Please report how many lines in the records below contain the word "else", giving only that number.

===== DATASET EXCERPTS

Lemma ovs_AddOnHost_safe own once :
  add_port ∉ held → ready once →
  triple add_port (add_failed add_port own add_bridge) (port_on add_port own) (conf, once)
    (ovs_AddOnHost_p order args dir) (λ _ _ s, added add_port own add_bridge s).
Proof.
  intros Hp Hr. destruct (add_steady add_port own add_bridge) as (S0 & S1 & S2).
  pose proof (add_failed_stable add_port own add_bridge) as HX. unfold ovs_AddOnHost_p.
  eapply calm_bind; [done|done|done|apply slice_to_calm|]. intros id l1 [E1 Hr1].
  apply gets_bind; [apply S0|]. rewrite E1. cbn [fst].
  pose proof (eq_refl add_bridge) as Hb. unfold add_bridge at 1 in Hb.
  destruct (resolveOvnArgs order conf args) as [ovn mac]. cbn [fst] in Hb.
  apply set_bind; [apply S0|]. rewrite E1. cbn [fst].
  destruct (default_bridge_vhost (if decide (ovn ≠ EmptyString) then ovnIntegrationBridge
                                  else defaultBridge) conf) as [Hv _].
  eapply triple_bind.
  { apply add_network_safe; [done|]. cbn [fst]. by rewrite default_bridge_name. }
  intros ? l2. apply triple_pre. intros [E2 Hr2]. cbn [fst] in E2.
  apply gets_bind; [apply S1|].
  eapply (triple_bind _ _ _ _ _ _ (λ _ l' s, ready l'.2 ∧ added add_port own add_bridge s)).
  { destruct (decide (UserSpaceConf.IfType _ = _)); [|by apply triple_raise].
    apply add_device_safe; [done|done| |].
    - rewrite E2. unfold vhost_port_name. by rewrite Hv.
    - rewrite E2, default_bridge_name. exact Hb. }
  intros data l3. apply triple_pre. intros Hr3. cbv zeta.
  destruct (decide (_ = "interface")); [by apply triple_raise|].
  destruct (decide (_ ∧ _)); [by apply triple_raise|].
  eapply triple_post; [by apply calm_last; [..|apply files_calm]|]. by intros ? l' s [_ Hs].
Qed.
End AddCall.

(** ** DEL *)

Section Del.
Variable p : string.
Hypothesis p_owned : p ∉ held.
Variable own : string → Prop.
Variable b : string.

(** A port of a bystander is on the bridge. *)
Definition guarded (s : shared_state) : Prop := ∃ q, q ∈ held ∧ has b q s.

(** The call has taken its port away: it was on [b], or on no bridge. *)
Definition removed (s : shared_state) : Prop := (∀ b', own b' → b' = b) ∧ ∀ b', ¬ has b' p s.
Definition del_failed (s : shared_state) : Prop := port_on p own s ∨ removed s.
Definition before (s : shared_state) : Prop := port_on p own s ∧ guarded s.
Definition after (s : shared_state) : Prop := removed s ∧ guarded s.

Lemma guarded_stable : stable p guarded.
Proof. intros s s' [Hp _] (q & Hq & Hb). exists q. split; [done|]. apply Hp; auto. Qed.

Lemma removed_stable : stable p removed.
Proof.
  apply (and_stable p (λ _, ∀ b', own b' → b' = b)); [apply pure_stable|].
  intros s s' [Hp _] Hno b' Hb'. apply (Hno b'), Hp; auto.
Qed.

Lemma del_failed_stable : stable p del_failed.
Proof. apply or_stable; [apply port_on_stable|apply removed_stable]. Qed.

Lemma del_steady : steady p del_failed before ∧ steady p del_failed after.
Proof.
  split; (split; [|intros s Hs]).
  - apply and_stable; [apply port_on_stable|apply guarded_stable].
  - left. apply Hs.
  - apply and_stable; [apply removed_stable|apply guarded_stable].
  - right. apply Hs.
Qed.

Lemma find_port_safe l :
  ready l.2 →
  triple p del_failed before l (on_ovsdb (attempt (portUUID p)))
    (λ r l' s, kept l l' ∧ if r is inl _ then after s else before s).
Proof.
  intros Hr. destruct del_steady as [S0 S2]. apply triple_step; [apply del_failed_stable|apply S0| |].
  { intros r l'. apply kept_stable. destruct r; [apply S2|apply S0]. }
  intros s [Hs Hg]. pose proof (proj1 (proj2 (proj2 (asking_mild p b))) (OvsState l.2 s.1)) as [Hm Hro].
  pose proof (portUUID_missing p (OvsState l.2 s.1)) as Hmiss.
  unfold on_snd, on_fst, whole. cbn [fst snd].
  destruct (attempt (portUUID p) (OvsState l.2 s.1)) as [o v]. cbn in *.
  assert (before (ovs_db v, s.2)) as Hv.
  { eapply S0; [|by split]. by apply same_spares. }
  split; [by apply same_spares|]. destruct o as [[e|uuid]|e|w|]; cbn; [| |by left; apply Hv..];
    (split; [by split; [|apply Hro]|]); [|done].
  split; [|apply Hv].
  assert (∀ b', ¬ has b' p s) as Hno by (intros b' (ps & Hps & Hp); by eapply (Hmiss e v)).
  split; [intros b' Hb'%Hs; by destruct (Hno b')|]. intros b' Hb'%Hv%Hs. by destruct (Hno b').
Qed.

(** The port taken off the bridge. *)
Lemma removing_port s s' :
  before s → ov_bridges s'.1 = alter (λ ps, ps ∖ {[p]}) b (ov_bridges s.1) →
  (∀ b' ps, b' ≠ b → ov_bridges s.1 !! b' = Some ps → p ∉ ps) →
  guar p s s' ∧ after s'.
Proof.
  intros [Hown (q & Hq & Hb)] E Hfree.
  assert (guar p s s') as Hg by (eapply alter_spares; [exact E|]; intros r ps Hr; set_solver).
  split; [done|]. split; [|exists q; split; [done|]; apply Hg; auto].
  assert (∀ b', b' ≠ b → ¬ has b' p s) as Hno
    by (intros b' Hne (ps & Hps & Hp); by eapply Hfree).
  split.
  - intros b' Hb'%Hown. destruct (decide (b' = b)) as [|Hne]; [done|]. by destruct (Hno b').
  - intros b'. unfold has. rewrite E. destruct (decide (b' = b)) as [->|Hne].
    + rewrite lookup_alter_eq. destruct (ov_bridges s.1 !! b) as [ps|]; simpl; [|naive_solver].
      intros (ps' & [= <-] & Hp). set_solver.
    + rewrite lookup_alter_ne by done. by apply Hno.
Qed.

Lemma delete_port_safe l uuid :
  ready l.2 →
  triple p del_failed before l
    (on_ovsdb (wrap_err "deleteVhostPort" (transact (deleteVhostPort_ops p b uuid)) ;; mret tt))
    (λ _ l' s, kept l l' ∧ after s).
Proof.
  intros Hr. destruct del_steady as [S0 S2]. apply triple_step; [apply del_failed_stable|apply S0| |].
  { intros r l'. apply kept_stable, S2. }
  intros s Hs. set (v0 := OvsState l.2 s.1).
  destruct (deletePort_atomic "deleteVhostPort" p b uuid v0) as [Hon Hdb]; [done|].
  pose proof (deletePort_Ok "deleteVhostPort" p b uuid v0) as Hok.
  unfold on_snd, on_fst, whole. cbn [fst snd]. fold v0.
  destruct ((wrap_err "deleteVhostPort" _ ;; _) v0) as [o v]. cbn in *.
  assert (guar p s (ovs_db v, s.2) ∧ del_failed (ovs_db v, s.2)) as [Hg Hf].
  { destruct Hdb as [E|[E Hfree]].
    - split; [by apply same_spares|]. left. intros b'. unfold has. cbn. rewrite E. apply Hs.
    - destruct (removing_port s (ovs_db v, s.2) Hs E Hfree) as [? []]. by split; [|right]. }
  split; [done|]. destruct o as [[]|e|w|]; cbn; [|done..]. destruct (Hok v eq_refl) as [E Hfree].
  split; [by split; [|right]|]. by apply (removing_port s).
Qed.

Lemma deleteVhostPort_safe l :
  ready l.2 → triple p del_failed before l (deleteVhostPort_p p b) (λ _ l' s, kept l l' ∧ after s).
Proof.
  intros Hr. destruct del_steady as [S0 S2]. unfold deleteVhostPort_p.
  eapply triple_bind; [by apply find_port_safe|]. intros r l1. apply triple_pre. intros Hk.
  destruct r as [e|uuid].
  - apply triple_ret; [apply S2|]. by intros s Hs.
  - eapply triple_post; [by apply delete_port_safe, Hk|].
    intros ? l2 s [Hk2 Hs]. split; [by eapply kept_trans|done].
Qed.

(** The bridge has a port left, and stays. *)
Lemma del_network_safe l :
  ready l.2 → BridgeConf.BridgeName (host_bridge l.1) = b →
  triple p del_failed after l delLocalNetworkBridge_p (λ _ _ s, after s).
Proof.
  intros Hr Hb. destruct del_steady as [S0 S2]. unfold delLocalNetworkBridge_p.
  apply gets_bind; [apply S2|]. cbv zeta. rewrite Hb.
  eapply (triple_bind _ _ _ _ _ _ (λ (contain : bool) _ s, contain = true ∧ after s)).
  - apply triple_step; [apply del_failed_stable|apply S2| |].
    { intros c l'. apply (and_stable p (λ _, c = true)); [apply pure_stable|apply S2]. }
    intros s [Hs (q & Hq & ps & Hps & Hin)].
    destruct (doesBridgeContainInterfaces_answers b (OvsState l.2 s.1) ps) as (v & Hrun & Hsame);
      [by apply ready_answers|exact Hps|].
    unfold on_snd, on_fst, whole. cbn [fst snd]. rewrite Hrun. cbn in *.
    assert (∀ P, spares P s (ovs_db v, s.2)) as Hsp by (intros P; by apply same_spares).
    split; [apply Hsp|]. split; [apply bool_decide_eq_true; set_solver|].
    eapply S2; [apply Hsp|]. split; [done|]. exists q. split; [done|]. by exists ps.
  - intros contain l1. apply triple_pre. intros ->. by apply triple_ret; [apply S2|].
Qed.

Lemma del_device_safe args dir data l :
  ready l.2 → OvsSavedData.Vhostname data = p → BridgeConf.BridgeName (host_bridge l.1) = b →
  triple p del_failed before l (delLocalDeviceVhost_p args dir data) (λ _ l' s, kept l l' ∧ after s).
Proof.
  intros Hr Hp Hb. destruct del_steady as [S0 S2]. pose proof del_failed_stable as HX.
  unfold delLocalDeviceVhost_p.
  eapply calm_bind; [done|done|done|apply getShortSharedDir_calm|]. intros sd l1 [E1 Hr1].
  apply gets_bind; [apply S0|]. rewrite E1, Hp, Hb.
  eapply triple_bind; [by apply deleteVhostPort_safe|]. intros ? l2. apply triple_pre. intros [E2 Hr2].
  eapply triple_post; [by apply calm_last; [..|apply files_calm]|].
  intros ? l3 s [[E3 Hr3] Hs]. split; [|done]. split; [congruence|done].
Qed.
End Del.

==========

- RESULT -
2